WHILE car fads come and go, possibly the most evergreen trend across Europe is the small hatchback.
Life in the city or the country wouldn't really be the same without the three or five door hatch which first made popular by the Ford Fiesta back in 1976.
Today, scores of superminis sprinkle the new car lists. Yes, the Fiesta and Polo are still with us but they must battle for honours and sales with many others.
And the latest - and possibly one of the best - is the new SEAT Ibiza, a name that's been with us since 1984 in which time it has clocked up 5.4 million sales.
Trouble is for car designers is that the buying public are becoming ever more demanding. So even though they choose a small, relatively cheap model, they expect big-car refinement and punchy acceleration alongside the usual values of frugality and manoeuvrability.
And that's exactly what they get in the new Ibiza.
Built on the latest VW group platform even before the Polo and Audi A1 have chance, it possesses a grown up ride, bags of power from two of the three 1.0-litre petrol engines and a maturity that's usually found in more expensive saloons.
Prices start at £13,130 for the entry level S model, and extend to £17,310 for the XCLLENCE, which makes it right on the money in its class.
At launch there are three engines available - all petrol, and including 74bhp, 94bhp, 113bhp. Next year feisty 148bhp petrol will become available for the sportiest version.
Like most of its newer rivals, the Ibiza comes only as a five-door rather than a three-door but where its scores highly over the competition is in cabin space.
Despite being marginally shorter than the outgoing car, it's got bags more usable space for passengers, and beats all its rivals on boot space with a luggage capacity of 355 litres.
The new platform is both lighter and stronger allowing designers to be more generous with their interior dimensions.
Not only is the cabin roomier, but its quality and style has been stepped up. Materials used are of a higher standard and there's elegance about the fascia. The two top models get LED interior lighting in two colours, red and white.
Standard even in the lead-in S version are air con, twin halogen headlights, a five-inch touch screen, hill hold control, Bluetooth audio streaming and electric front windows.
SEAT has remained ahead of the game on connectivity - Apple Car Play, Android Auto and MirrorLink can be enjoyed via the integrated touchscreen.
Of the three engines, all 1.0litre three-cylinders, the two most powerful versions are more economical and slightly cleaner than the 94bhp model and manage a combined average mpg of 60.1mpg.
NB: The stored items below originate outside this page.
(** A round that changes the strategy leaves it settled. *)
Lemma commit_share s : f_shareAddrStrategy (form (commit None s)) = f_shareAddrStrategy (form s) \/ share_settled (view_of s) (form (commit None s)).
Proof.
  pose proof (tag_effects_none s) as (_ & _ & T3 & T4 & _). rewrite commit_tags. cbv zeta. set (a := tag_effects None s) in *.
  set (b := if changed _ _ _ then effect_share (view_of s) a else a).
  assert (B : f_shareAddrStrategy (form b) = f_shareAddrStrategy (form s) \/ share_settled (view_of s) (form b)).
  { unfold b. case_match; [|by left]. destruct (share_writes (view_of s) a) as [->|H1]; [by left|by right]. }
  case_match; [|exact B]. pose proof (tuic_share (view_of s) b) as [E1 E2]. destruct B as [B|[B1 B2]]; [left; congruence|right]. unfold share_settled. by rewrite E1, E2.
Qed.

(** The third round changes nothing. *)
Lemma third_round s : isOpen (commit None s) = isOpen s -> nodesFetched (commit None s) = nodesFetched s -> nodesThere (commit None s) = nodesThere s ->
  form (commit None (commit None s)) = form (commit None s).
Proof.
  intros F1 F2 F3. pose proof (commit_share s) as SH. pose proof (commit_synced s) as SY. pose proof (commit_rendered None s) as R. set (a := commit None s) in *.
  assert (D : tag_deps (form a) = tag_deps (form s)).
  { pose proof (tag_effects_none s) as (T1 & _). rewrite <-T1. apply (sc_deps _ _ (core_commit None s)). }
  pose proof (deps_protocol _ _ D) as P.
  rewrite commit_tags. cbv zeta. rewrite synced_effects by done. rewrite R. unfold changed. cbn [v_open v_fetched v_form view_of].
  assert (N : nodeShareOptionAvailable (view_of s) = nodeShareOptionAvailable (view_of a)) by (unfold nodeShareOptionAvailable; cbn; congruence).
  rewrite N, F1, F2, P. rewrite (bool_decide_true ((isOpen s, f_protocol (form s)) = _)) by done. cbn [negb].
  destruct SH as [->|SH]; [by rewrite bool_decide_true|]. case_match; [|done]. rewrite share_fixed; [done|]. cbn [form with_rendered].
  destruct SH as [S1 S2]. split; [done|]. cbn in S2 |- *. by rewrite P.
Qed.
With an age profile younger than the obvious opposition, it's hardly surprising that SEAT focuses on performance with its new baby.
I drove both the beefier versions and each impressed with its eagerness to perform and general level of refinement.
The 94bhp model is sweet and silent as it polishes off the 62mph sprint in a neat 10.9seconds and goes on to 113mph while its gutsier brother carves more than a second and a half off the same exercise and has a max of 121, putting it into warm hatch territory.
A further advantage of the Ibiza FR 115 is that it comes with a six speed manual gearbox rather than a five speed unit. Each is slick, fast and light but the extra ratio allows more relaxed motorway cruising.
Handling is pleasingly responsive with high levels of grip and a steering system that lets you know what's going on down at road level.
The three-pot engine produces a subdued throaty snarl under full revs but settles down to a relaxed hum when you ease back on the accelerator. An altogether good balance for a fizzy small car.
Visually appealing and dynamically excellent with better cabin accommodation than most while measuring up to rivals in terms of economy and technology, the new Ibiza has the hallmark of a winner.
A further bonus for SEAT is that it is being launched months before the new Polo takes a bow.